Exercise prompt
When a line of the records below contains the string "timerLoop", copy that whole line.

++++++++++++++++++++

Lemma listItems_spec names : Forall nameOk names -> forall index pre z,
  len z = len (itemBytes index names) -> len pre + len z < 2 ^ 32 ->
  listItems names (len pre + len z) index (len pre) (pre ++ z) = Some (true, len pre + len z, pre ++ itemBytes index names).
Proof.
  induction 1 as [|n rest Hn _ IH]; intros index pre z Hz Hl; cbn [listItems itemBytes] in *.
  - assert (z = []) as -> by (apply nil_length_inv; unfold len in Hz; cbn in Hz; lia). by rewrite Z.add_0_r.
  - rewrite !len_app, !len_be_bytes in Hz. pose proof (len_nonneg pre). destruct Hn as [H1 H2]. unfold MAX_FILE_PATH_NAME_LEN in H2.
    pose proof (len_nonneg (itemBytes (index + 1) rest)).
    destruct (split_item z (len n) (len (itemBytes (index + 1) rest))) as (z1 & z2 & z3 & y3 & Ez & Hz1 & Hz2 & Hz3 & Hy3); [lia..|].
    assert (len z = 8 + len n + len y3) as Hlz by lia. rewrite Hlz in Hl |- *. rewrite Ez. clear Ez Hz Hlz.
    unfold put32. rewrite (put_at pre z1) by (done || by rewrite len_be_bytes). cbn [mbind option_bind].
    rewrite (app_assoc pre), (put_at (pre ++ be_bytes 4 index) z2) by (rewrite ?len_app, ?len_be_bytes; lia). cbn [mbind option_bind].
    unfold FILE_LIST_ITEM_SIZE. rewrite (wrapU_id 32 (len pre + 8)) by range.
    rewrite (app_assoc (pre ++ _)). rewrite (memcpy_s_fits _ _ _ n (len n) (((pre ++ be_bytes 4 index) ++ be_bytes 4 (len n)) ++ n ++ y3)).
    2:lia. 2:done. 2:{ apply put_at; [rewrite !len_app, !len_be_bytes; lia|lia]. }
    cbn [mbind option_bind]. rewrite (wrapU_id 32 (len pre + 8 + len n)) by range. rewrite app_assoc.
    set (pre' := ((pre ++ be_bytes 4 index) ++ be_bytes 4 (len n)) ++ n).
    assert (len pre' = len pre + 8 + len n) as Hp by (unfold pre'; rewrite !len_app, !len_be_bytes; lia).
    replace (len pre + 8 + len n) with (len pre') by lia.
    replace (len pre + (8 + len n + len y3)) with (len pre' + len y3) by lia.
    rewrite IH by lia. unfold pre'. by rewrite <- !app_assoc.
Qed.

++++++++++++++++++++

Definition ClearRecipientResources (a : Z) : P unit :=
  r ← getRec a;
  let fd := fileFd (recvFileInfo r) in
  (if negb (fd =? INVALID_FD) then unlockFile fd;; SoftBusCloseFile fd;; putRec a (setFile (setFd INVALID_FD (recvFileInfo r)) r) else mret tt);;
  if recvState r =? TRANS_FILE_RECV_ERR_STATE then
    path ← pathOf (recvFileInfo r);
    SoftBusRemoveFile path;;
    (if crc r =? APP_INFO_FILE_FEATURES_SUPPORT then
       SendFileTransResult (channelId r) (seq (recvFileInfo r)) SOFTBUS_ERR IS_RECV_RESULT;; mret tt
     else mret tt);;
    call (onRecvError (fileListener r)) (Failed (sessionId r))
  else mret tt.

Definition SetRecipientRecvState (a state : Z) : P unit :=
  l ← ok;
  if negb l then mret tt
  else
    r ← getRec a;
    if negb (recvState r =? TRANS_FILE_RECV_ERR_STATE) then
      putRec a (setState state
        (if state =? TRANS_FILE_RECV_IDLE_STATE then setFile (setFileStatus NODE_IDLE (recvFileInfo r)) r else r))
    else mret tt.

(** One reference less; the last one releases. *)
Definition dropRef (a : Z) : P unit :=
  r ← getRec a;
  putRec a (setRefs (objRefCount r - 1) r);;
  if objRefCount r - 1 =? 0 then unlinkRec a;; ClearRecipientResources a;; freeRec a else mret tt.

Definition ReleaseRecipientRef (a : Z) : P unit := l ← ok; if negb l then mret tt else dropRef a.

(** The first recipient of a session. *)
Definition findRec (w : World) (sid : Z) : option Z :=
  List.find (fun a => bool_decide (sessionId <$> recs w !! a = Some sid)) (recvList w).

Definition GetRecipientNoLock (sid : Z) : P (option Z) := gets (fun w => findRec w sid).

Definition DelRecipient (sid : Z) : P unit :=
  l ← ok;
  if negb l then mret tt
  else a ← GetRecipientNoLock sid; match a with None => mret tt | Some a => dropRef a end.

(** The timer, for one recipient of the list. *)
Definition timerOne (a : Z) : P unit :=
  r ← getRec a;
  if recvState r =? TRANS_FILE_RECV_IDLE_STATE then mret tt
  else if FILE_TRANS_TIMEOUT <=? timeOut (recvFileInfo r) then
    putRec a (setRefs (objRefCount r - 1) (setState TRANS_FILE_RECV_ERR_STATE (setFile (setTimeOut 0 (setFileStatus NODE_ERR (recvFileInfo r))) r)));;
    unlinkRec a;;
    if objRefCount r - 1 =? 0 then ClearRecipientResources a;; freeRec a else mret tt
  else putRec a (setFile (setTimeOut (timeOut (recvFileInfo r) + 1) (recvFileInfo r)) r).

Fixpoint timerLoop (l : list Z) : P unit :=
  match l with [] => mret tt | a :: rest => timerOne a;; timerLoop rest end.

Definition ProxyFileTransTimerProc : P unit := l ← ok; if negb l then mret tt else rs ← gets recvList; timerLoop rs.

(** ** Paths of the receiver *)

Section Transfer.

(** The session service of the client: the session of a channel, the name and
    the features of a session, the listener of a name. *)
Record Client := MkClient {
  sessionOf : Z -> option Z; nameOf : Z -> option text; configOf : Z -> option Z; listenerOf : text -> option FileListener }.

++++++++++++++++++++

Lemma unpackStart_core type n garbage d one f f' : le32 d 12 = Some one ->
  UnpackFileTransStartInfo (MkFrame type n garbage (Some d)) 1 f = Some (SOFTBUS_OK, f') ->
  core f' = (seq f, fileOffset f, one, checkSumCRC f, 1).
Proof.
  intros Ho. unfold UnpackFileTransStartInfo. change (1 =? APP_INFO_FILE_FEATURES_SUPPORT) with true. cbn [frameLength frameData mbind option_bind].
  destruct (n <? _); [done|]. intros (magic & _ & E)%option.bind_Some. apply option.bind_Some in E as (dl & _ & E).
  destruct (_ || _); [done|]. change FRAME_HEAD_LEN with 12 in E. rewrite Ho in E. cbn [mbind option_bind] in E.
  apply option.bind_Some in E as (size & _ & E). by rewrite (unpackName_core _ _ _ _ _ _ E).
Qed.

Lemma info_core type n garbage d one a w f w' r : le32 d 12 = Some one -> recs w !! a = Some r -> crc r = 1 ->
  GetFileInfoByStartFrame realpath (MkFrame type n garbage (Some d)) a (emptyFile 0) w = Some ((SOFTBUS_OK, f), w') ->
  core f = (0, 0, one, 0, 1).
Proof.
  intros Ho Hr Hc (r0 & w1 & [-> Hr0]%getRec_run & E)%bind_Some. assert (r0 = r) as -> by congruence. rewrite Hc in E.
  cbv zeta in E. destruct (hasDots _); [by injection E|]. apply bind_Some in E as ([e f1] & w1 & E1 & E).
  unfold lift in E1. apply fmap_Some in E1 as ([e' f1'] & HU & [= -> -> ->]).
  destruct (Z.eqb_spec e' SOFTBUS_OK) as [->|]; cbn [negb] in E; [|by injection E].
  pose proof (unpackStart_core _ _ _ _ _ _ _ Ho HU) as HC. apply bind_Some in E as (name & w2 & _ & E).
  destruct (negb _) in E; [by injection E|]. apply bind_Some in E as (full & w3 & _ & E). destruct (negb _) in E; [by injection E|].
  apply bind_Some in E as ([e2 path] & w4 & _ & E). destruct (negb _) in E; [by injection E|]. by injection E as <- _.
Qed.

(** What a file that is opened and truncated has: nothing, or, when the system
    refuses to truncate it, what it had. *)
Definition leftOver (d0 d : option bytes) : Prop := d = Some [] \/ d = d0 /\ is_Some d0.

++++++++++++++++++++

Solution for this task
Fixpoint timerLoop (l : list Z) : P unit :=
  match l with [] => mret tt | a :: rest => timerOne a;; timerLoop rest end.
Definition ProxyFileTransTimerProc : P unit := l ← ok; if negb l then mret tt else rs ← gets recvList; timerLoop rs.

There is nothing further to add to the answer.